• _Activity_:
Look through the records below for the line with "Lemma reject_if_ok (b" and the line with "-> Prop) (Q", then return those lines and all lines between, exactly.

(Stored data)
(** ** What validation establishes *)

Lemma reject_if_ok (b : bool) : reject_if b = Ok tt <-> b = false.
Proof. by destruct b. Qed.
Lemma each_ok {A} (f : A -> check) (l : list A) : each f l = Ok tt <-> Forall (fun x => f x = Ok tt) l.
Proof.
  induction l as [|x l IH]; cbn [each]; [done|]. rewrite res_bind_ok, Forall_cons, <- IH. split.
  - by intros ([] & Hx & Hl).
  - intros [Hx Hl]. by exists tt.
Qed.
(** [I] holds of what has been seen at each element, and [Q] of each element. *)
Lemma each_seen_ok {S A} (I : list A -> S -> Prop) (Q : list A -> A -> Prop) (f : S -> A -> result ManifestError S) :
  (forall pre s x s', I pre s -> f s x = Ok s' -> Q pre x /\ I (pre ++ [x])%list s') ->
  forall l s, I [] s -> each_seen f s l = Ok tt -> forall pre x post, l = (pre ++ x :: post)%list -> Q pre x.
Proof.
  intros Hf.
  assert (forall l done s, I done s -> each_seen f s l = Ok tt ->
    forall pre x post, l = (pre ++ x :: post)%list -> Q (done ++ pre)%list x) as Hgen.
  { induction l as [|y l IH]; intros dn s Hi Hok pre x post He; [by destruct pre|].
    cbn in Hok. apply res_bind_ok in Hok as (s' & Hs & Hok). destruct (Hf _ _ _ _ Hi Hs) as [Hq Hi'].
    destruct pre as [|z pre].
    - injection He as -> ->. by rewrite app_nil_r.
    - injection He as -> ->. rewrite cons_middle, app_assoc. by eapply IH. }
  intros l s Hi Hok pre x post He. exact (Hgen l [] s Hi Hok pre x post He).
Qed.
Lemma is_in_spec (x : string) (l : list string) : is_in x l = true <-> x ∈ l.
Proof.
  unfold is_in. rewrite existsb_exists. split.
  - intros (y & Hy & ->%String.eqb_eq). by apply list_elem_of_In.
  - intros Hx. exists x. split; [by apply list_elem_of_In|apply String.eqb_refl].
Qed.
Lemma nodup_by_prefix {A B} (key : A -> B) (l : list A) :
  (forall pre x post, l = (pre ++ x :: post)%list -> key x ∉ map key pre) -> NoDup (map key l).
Proof.
  induction l as [|x l IH] using rev_ind; intros Hall; [constructor|].
  rewrite map_app. apply NoDup_app. split_and!; [|set_solver|apply NoDup_singleton].
  apply IH. intros pre y post He. apply (Hall pre y (post ++ [x])%list). by rewrite He, <- app_assoc.
Qed.
Lemma each_seen_nodup {A} (key : A -> string) (f : list string -> A -> result ManifestError (list string)) (l : list A) :
  (forall seen x s', f seen x = Ok s' -> key x ∉ seen /\ s' = key x :: seen) ->
  each_seen f [] l = Ok tt -> NoDup (map key l).
Proof.
  intros Hf Hok.
  assert (forall pre x post, l = (pre ++ x :: post)%list -> key x ∉ map key pre) as Hall.
  { eapply (each_seen_ok (fun pre seen => forall k, k ∈ seen <-> k ∈ map key pre) (fun pre x => key x ∉ map key pre) f);
      [|by cbn|exact Hok].
    intros pre seen x s' Hi [Hn ->]%Hf. split; [by rewrite <- Hi|]. intros k. rewrite map_app. set_solver. }
  by apply nodup_by_prefix.
Qed.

• _Exercise result_:
Lemma reject_if_ok (b : bool) : reject_if b = Ok tt <-> b = false.
Proof. by destruct b. Qed.
Lemma each_ok {A} (f : A -> check) (l : list A) : each f l = Ok tt <-> Forall (fun x => f x = Ok tt) l.
Proof.
  induction l as [|x l IH]; cbn [each]; [done|]. rewrite res_bind_ok, Forall_cons, <- IH. split.
  - by intros ([] & Hx & Hl).
  - intros [Hx Hl]. by exists tt.
Qed.
(** [I] holds of what has been seen at each element, and [Q] of each element. *)
Lemma each_seen_ok {S A} (I : list A -> S -> Prop) (Q : list A -> A -> Prop) (f : S -> A -> result ManifestError S) :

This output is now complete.